(* ===== verification/CallbackCopy.v ===== *)
(** Copying, moving and destroying a callback list: a copy is a list of new nodes
    with the same callbacks, the destructor takes the nodes apart so that none keeps
    another alive, and move assignment forgets to. *)

From S2P Require Import Prelude CallbackList CallbackHeap CallbackListFacts.

Section Copy.
Context {C : Type}.
Implicit Types (cl : CallbackList C) (l a b : list nat) (cs : list C).

(** ** Copying *)

(** The callbacks of a list of nodes. *)
Definition callbacks (m : gmap nat (Node C)) l : list C := omap (λ n, callback <$> m !! n) l.

Lemma callbacks_cons m n nd l : m !! n = Some nd → callbacks m (n :: l) = callback nd :: callbacks m l.
Proof. intros E. unfold callbacks. cbn. by rewrite E. Qed.

Lemma callbacks_same (m m' : gmap nat (Node C)) l : (∀ n, n ∈ l → m' !! n = m !! n) → callbacks m' l = callbacks m l.
Proof.
  induction l as [|n l IH]; intros Hs; [done|]. unfold callbacks in *. cbn. rewrite Hs, IH by set_solver. done.
Qed.

Lemma callbacks_length cl l : linked cl l → length (callbacks (nodes cl) l) = length l.
Proof.
  intros Hl. assert (H : ∀ n, n ∈ l → is_Some (nodes cl !! n)).
  { intros n Hn. destruct (linked_member _ _ _ Hl Hn) as (nd & E & _). by eexists. }
  clear Hl. induction l as [|n l IH]; [done|]. destruct (H n ltac:(set_solver)) as [nd E].
  rewrite (callbacks_cons _ _ _ _ E). cbn. f_equal. apply IH. intros m Hm. apply H. set_solver.
Qed.

(** Nodes are made on a heap [m0] that has the nodes below [k]. *)
Section Made.
Context (k : nat) (m0 : gmap nat (Node C)) (Hm0 : ∀ n, is_Some (m0 !! n) → (n < k)%nat).

(** The node [i] of the heap with a copy of [cs]. *)
Definition row cs (i : nat) : option (Node C) :=
  if decide (i < k)%nat then m0 !! i
  else
    c ← cs !! (i - k)%nat;
    Some (mk_Node (if decide (i = k) then None else Some (pred i)) (if decide (S i < k + length cs)%nat then Some (S i) else None) c 1).

(** The copy when the callbacks [cs] have been done; [tail] is set at the end. *)
Record copying cs cl : Prop := {
  cp_nodes i : nodes cl !! i = row cs i;
  cp_head : head cl = hd_error (seq k (length cs));
  cp_counter : currentCounter cl = 1;
  cp_fresh : fresh cl = (k + length cs)%nat
}.

Definition last_made cs : option nat := last (seq k (length cs)).

Lemma last_made_snoc cs c : last_made (cs ++ [c]) = Some (k + length cs)%nat.
Proof. unfold last_made. rewrite length_app, seq_app. cbn. by rewrite last_snoc. Qed.

Lemma last_made_cases cs : (cs = [] ∧ last_made cs = None) ∨ (∃ p, last_made cs = Some p ∧ S p = (k + length cs)%nat ∧ (k <= p)%nat).
Proof.
  destruct cs as [|c cs _] using rev_ind; [by left|right]. rewrite last_made_snoc, length_app. eexists. split; [done|]. cbn. lia.
Qed.

Lemma row_below cs i : (i < k)%nat → row cs i = m0 !! i.
Proof. intros Hi. unfold row. by rewrite decide_True. Qed.

Lemma row_snoc_old cs c i : i ≠ (k + length cs)%nat → S i ≠ (k + length cs)%nat → row (cs ++ [c]) i = row cs i.
Proof.
  intros H1 H2. unfold row. case_decide as D; [done|]. destruct (decide (i - k < length cs)%nat).
  - rewrite lookup_app_l by done. destruct (cs !! (i - k)%nat); [|done]. cbn. rewrite length_app. cbn.
    by rewrite (decide_ext (S i < k + (length cs + 1))%nat (S i < k + length cs)%nat) by lia.
  - rewrite !lookup_ge_None_2; [done|lia|rewrite length_app; cbn; lia].
Qed.

Lemma row_snoc_last cs c i : S i = (k + length cs)%nat → (k <= i)%nat → row (cs ++ [c]) i = set_next (Some (k + length cs)%nat) <$> row cs i.
Proof.
  intros E Hk. unfold row. rewrite !(decide_False (P := (i < k)%nat)) by lia. rewrite lookup_app_l by lia. destruct (cs !! (i - k)%nat); [|done]. cbn. rewrite length_app. cbn.
  by rewrite (decide_True (P := (S i < k + (length cs + 1))%nat)), E by lia.
Qed.

Lemma row_snoc_new cs c : row (cs ++ [c]) (k + length cs) = Some (mk_Node (last_made cs) None c 1).
Proof.
  unfold row. rewrite decide_False by lia. replace (k + length cs - k)%nat with (length cs) by lia. rewrite list_lookup_middle by done. cbn.
  rewrite length_app, (decide_False (P := (S (k + length cs) < k + (length cs + length [c]))%nat)) by (cbn; lia).
  do 2 f_equal. destruct (last_made_cases cs) as [[-> ->]|(p & -> & Ep & Hp)]; [by rewrite decide_True by (cbn; lia)|].
  rewrite decide_False by lia. f_equal. lia.
Qed.

(** One round of the loop. *)
Definition copy_round (c : C) (node : option nat) cl : CallbackList C :=
  let nextNode := fresh cl in
  let cl := mk_CallbackList (head cl) (tail cl) (currentCounter cl)
              (<[nextNode := mk_Node None None c 1]> (nodes cl)) (S nextNode) in
  let cl := store_at (Some nextNode) (set_previous node) cl in
  match node with
  | Some _ => store_at node (set_next (Some nextNode)) cl
  | None => set_head (Some nextNode) cl
  end.

Lemma copying_round cs cl c : copying cs cl → copying (cs ++ [c]) (copy_round c (last_made cs) cl).
Proof.
  intros [Hn Hh Hc Hf]. unfold copy_round. rewrite Hf. set (x := (k + length cs)%nat) in *.
  assert (Hnew : ∀ i, alter (set_previous (last_made cs)) x (<[x := mk_Node None None c 1]> (nodes cl)) !! i =
    if decide (i = x) then Some (mk_Node (last_made cs) None c 1) else row cs i).
  { intros i. case_decide as D; [subst i; by rewrite lookup_alter_eq, lookup_insert_eq|].
    by rewrite lookup_alter_ne, lookup_insert_ne. }
  destruct (last_made_cases cs) as [[-> El]|(p & El & Ep & Hk)]; rewrite El in *;
    split; cbn [store_at with_nodes set_head nodes head currentCounter fresh]; try done; try (rewrite length_app; unfold x; cbn; lia).
  - intros i. rewrite Hnew. case_decide as D; [subst i; unfold x; by rewrite (row_snoc_new [] c), El|]. unfold x in D. cbn in D. unfold row. case_decide; [done|].
    rewrite !lookup_ge_None_2 by (cbn; lia). done.
  - cbn. unfold x. cbn. f_equal. lia.
  - intros i. rewrite lookup_alter. case_decide as D; [subst i|].
    + rewrite Hnew, decide_False by (unfold x; lia). rewrite (row_snoc_last _ _ p Ep Hk). by destruct (row cs p).
    + rewrite Hnew. case_decide as D2; [subst i; unfold x; by rewrite row_snoc_new, El|]. symmetry. apply row_snoc_old; [done|lia].
  - rewrite Hh. destruct cs; [done|]. by rewrite length_app, seq_app.
Qed.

--*--

In the data above, start at the line that has "rewrite (callbacks_cons _", stop after the line that has "(** The node", and print every line in between exactly as it stands.

  rewrite (callbacks_cons _ _ _ _ E). cbn. f_equal. apply IH. intros m Hm. apply H. set_solver.
Qed.

(** Nodes are made on a heap [m0] that has the nodes below [k]. *)
Section Made.
Context (k : nat) (m0 : gmap nat (Node C)) (Hm0 : ∀ n, is_Some (m0 !! n) → (n < k)%nat).

(** The node [i] of the heap with a copy of [cs]. *)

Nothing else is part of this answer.